(** * The adjoint problem of caospy: [AdjointProblem.__init__] and
    [AdjointProblem.solve] (src/caospy/_pde_problems/adjoint_problem.py).

    The finite element backend (fenics, PETSc), the form handler and the
    state problem are collaborators of the class.  They appear here twice:
    as an interface ([Backend]) of collaborators that return and change
    only what is theirs, whose calls are recorded in an event log; and as
    calls that may raise and may change any attribute of the object
    ([Effectful.Collaborators]).  The control flow of the class (caching,
    choice of strategy, the Picard loop with its tolerance tests, the order
    of the subsystem solves) is embedded as it is written, over both.
    Python floats are IEEE 754 binary64 numbers: they are the [spec_float]
    values of the standard library with precision 53 and maximal exponent
    1024; sums, quotients, square roots and comparisons are those of the
    standard, and the square [pow(x, 2)] is the one of the C library of
    the platform, which is a parameter. *)

From Stdlib Require Import ZArith List Bool Lia Strings.Ascii.
From Stdlib Require Import Floats.SpecFloat Floats.PrimFloat Floats.FloatOps.
From stdpp Require Import base option list gmap strings.

Local Open Scope Z_scope.

(* Decimal literals such as 1e-10 denote the nearest binary64 number. *)
#[local] Set Warnings "-inexact-float".

(** ** Binary64 arithmetic *)

Module F64.

Definition prec : Z := 53.
Definition emax : Z := 1024.


Definition f64 : Type := spec_float.

(** A float literal of the source, read as the nearest binary64 value. *)
Definition lit (x : PrimFloat.float) : f64 := Prim2SF x.

Definition zero : f64 := S754_zero false.
Definition one : f64 := lit 1%float.
Definition nan : f64 := S754_nan.

Definition add (x y : f64) : f64 := SFadd prec emax x y.
Definition mul (x y : f64) : f64 := SFmul prec emax x y.
Definition div (x y : f64) : f64 := SFdiv prec emax x y.
Definition sqrt (x : f64) : f64 := SFsqrt prec emax x.
Definition abs (x : f64) : f64 := SFabs x.
Definition ltb (x y : f64) : bool := SFltb x y.
Definition eqb (x y : f64) : bool := SFeqb x y.
Definition leb (x y : f64) : bool := SFleb x y.

Definition is_nan (x : f64) : bool :=
  match x with S754_nan => true | _ => false end.

Definition is_inf (x : f64) : bool :=
  match x with S754_infinity _ => true | _ => false end.



End F64.

Import F64.


(** ** Python values *)

Inductive PyExn : Type :=
| SystemExit (msg : string)
| OverflowError
| UnboundLocalError (name : string)
| IndexError
| ValueError
| InterpolationSyntaxError
| InterpolationMissingOptionError
| InterpolationDepthError
| RuntimeError (msg : string).

Inductive Res (A : Type) : Type :=
| Val (a : A)
| Exn (e : PyExn).

Arguments Val {A} a.
Arguments Exn {A} e.

(** [range(n)] for an integer [n]: empty when [n <= 0]. *)
Definition py_range (n : Z) : list Z := map Z.of_nat (seq 0 (Z.to_nat n)).

(** The position that the index [k] denotes in a list of [n] entries:
    indices below zero count from the end; [None] is an [IndexError]. *)
Definition py_index (n : nat) (k : Z) : option nat :=
  if (0 <=? k) && (k <? Z.of_nat n) then Some (Z.to_nat k)
  else if (- Z.of_nat n <=? k) && (k <? 0) then Some (Z.to_nat (k + Z.of_nat n))
  else None.

(** What the interpreter makes of [errno] after a call of the C library
    that returned [ix], where [erange] tells whether the library left the
    range error there: an infinite result counts as a range error also
    when the library reported none, and a range error with a result of
    zero (an underflow) is forgotten. *)
Definition adjust_erange (ix : f64) (erange : bool) : bool :=
  if erange then negb (eqb ix zero) else is_inf ix.

(** [pow(x, 2)] on a float.  The interpreter answers for NaN, for the
    infinities, for zero and for 1 and -1 itself; any other [x] is replaced
    by its absolute value (the exponent is even) and handed to the [pow] of
    the C library, here [libm_pow2], which gives the square and tells
    whether it left a range error in [errno]; a positive number to the
    power 2 has no other error.  A range error that remains is an
    [OverflowError].  The library rounds the square as it sees fit: its
    last bit is not that of the product [x * x] in general. *)
Definition py_pow2 (libm_pow2 : f64 -> f64 * bool) (x : f64) : Res f64 :=
  if is_nan x then Val x
  else if is_inf x then Val (abs x)
  else if eqb x zero then Val zero
  else
    let iv := abs x in
    if eqb iv one then Val one
    else
      let (ix, erange) := libm_pow2 iv in
      if adjust_erange ix erange then Exn OverflowError else Val ix.

(** ** The configuration file (Python's configparser)

    A parser holds, for each section, the raw text of its options; the
    map [sections] is what the parser looks up, with the entries of its
    defaults section already visible in every section, and every option
    holding a text.  The parser also holds its interpolation, by the
    method [before_get] that a look-up applies to the raw text of an
    entry: the class [ConfigParser] comes with [BasicInterpolation], the
    class [RawConfigParser] with none.  A typed getter called with a
    fallback returns the fallback when the section or the option is
    absent; otherwise it interpolates the raw text, which may raise, and
    converts the result, raising [ValueError] when it does not convert.
    The conversions of text to floats and integers are Python's [float]
    and [int]; they are parameters here. *)

Module Config.

Record ConfigParser : Type := {
  sections : gmap string (gmap string string);
  (** [before_get sections section option value] *)
  before_get : gmap string (gmap string string) -> string -> string -> string
               -> Res string
}.

(** The raw text of an entry: [None] when the section or the option is
    absent. *)
Definition get (cfg : ConfigParser) (sec opt : string) : option string :=
  match sections cfg !! sec with
  | Some opts => opts !! opt
  | None => None
  end.

Definition lower_ascii (c : Ascii.ascii) : Ascii.ascii :=
  let n := Ascii.nat_of_ascii c in
  if ((65 <=? n) && (n <=? 90))%nat then Ascii.ascii_of_nat (n + 32) else c.

Fixpoint lower (s : string) : string :=
  match s with
  | EmptyString => EmptyString
  | String c s' => String (lower_ascii c) (lower s')
  end.

(** The texts a parser reads as booleans, in any case. *)
Definition convert_to_boolean (raw : string) : option bool :=
  let v := lower raw in
  if bool_decide (v = "1" \/ v = "yes" \/ v = "true" \/ v = "on")%string then Some true
  else if bool_decide (v = "0" \/ v = "no" \/ v = "false" \/ v = "off")%string then Some false
  else None.

(** *** [BasicInterpolation] *)

Fixpoint has_percent (s : string) : bool :=
  match s with
  | EmptyString => false
  | String c s' => Ascii.eqb c "%"%char || has_percent s'
  end.

(** Where the scan of a text stands: in plain text, after a [%], inside
    the name of a reference [%(name)s], or after its closing bracket. *)
Inductive Scan : Type :=
| Plain
| Percent
| Name (name : string)
| Closed (name : string).

Definition prepend (s : string) (r : Res string) : Res string :=
  match r with
  | Val t => Val (s ++ t)%string
  | Exn e => Exn e
  end.

(** [_interpolate_some]: [%%] stands for a percent sign and [%(name)s]
    for the text of the option [name] of the same section, itself
    interpolated when it holds a percent sign; any other use of [%] is an
    [InterpolationSyntaxError], a reference to an absent option an
    [InterpolationMissingOptionError].  [fuel] is the number of levels of
    references left, the call at level 11 being an
    [InterpolationDepthError]. *)
Fixpoint interpolate_some (fuel : nat) (opts : gmap string string) (rest : string)
  : Res string :=
  match fuel with
  | O => Exn InterpolationDepthError
  | S fuel' =>
      (fix scan (at_ : Scan) (rest : string) {struct rest} : Res string :=
         match rest with
         | EmptyString =>
             match at_ with
             | Plain => Val EmptyString
             | _ => Exn InterpolationSyntaxError
             end
         | String c rest' =>
             match at_ with
             | Plain =>
                 if Ascii.eqb c "%"%char then scan Percent rest'
                 else prepend (String c EmptyString) (scan Plain rest')
             | Percent =>
                 if Ascii.eqb c "%"%char then prepend "%" (scan Plain rest')
                 else if Ascii.eqb c "("%char then scan (Name EmptyString) rest'
                 else Exn InterpolationSyntaxError
             | Name name =>
                 if Ascii.eqb c ")"%char
                 then match name with
                      | EmptyString => Exn InterpolationSyntaxError
                      | _ => scan (Closed name) rest'
                      end
                 else scan (Name (name ++ String c EmptyString)) rest'
             | Closed name =>
                 if Ascii.eqb c "s"%char
                 then match opts !! lower name with
                      | None => Exn InterpolationMissingOptionError
                      | Some v =>
                          match (if has_percent v
                                 then interpolate_some fuel' opts v
                                 else Val v) with
                          | Val t => prepend t (scan Plain rest')
                          | Exn e => Exn e
                          end
                      end
                 else Exn InterpolationSyntaxError
             end
         end) Plain rest
  end.

Definition MAX_INTERPOLATION_DEPTH : nat := 10.

(** [BasicInterpolation.before_get] *)
Definition basic_before_get (secs : gmap string (gmap string string))
    (sec opt value : string) : Res string :=
  match secs !! sec with
  | Some opts => interpolate_some MAX_INTERPOLATION_DEPTH opts value
  | None => interpolate_some MAX_INTERPOLATION_DEPTH ∅ value
  end.

(** [Interpolation.before_get], the one of a [RawConfigParser] *)
Definition raw_before_get (secs : gmap string (gmap string string))
    (sec opt value : string) : Res string :=
  Val value.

———

### Problem requirements
Each line in the material with "itself" in it must be reported.

### Answer to this exercise
    infinities, for zero and for 1 and -1 itself; any other [x] is replaced
    for the text of the option [name] of the same section, itself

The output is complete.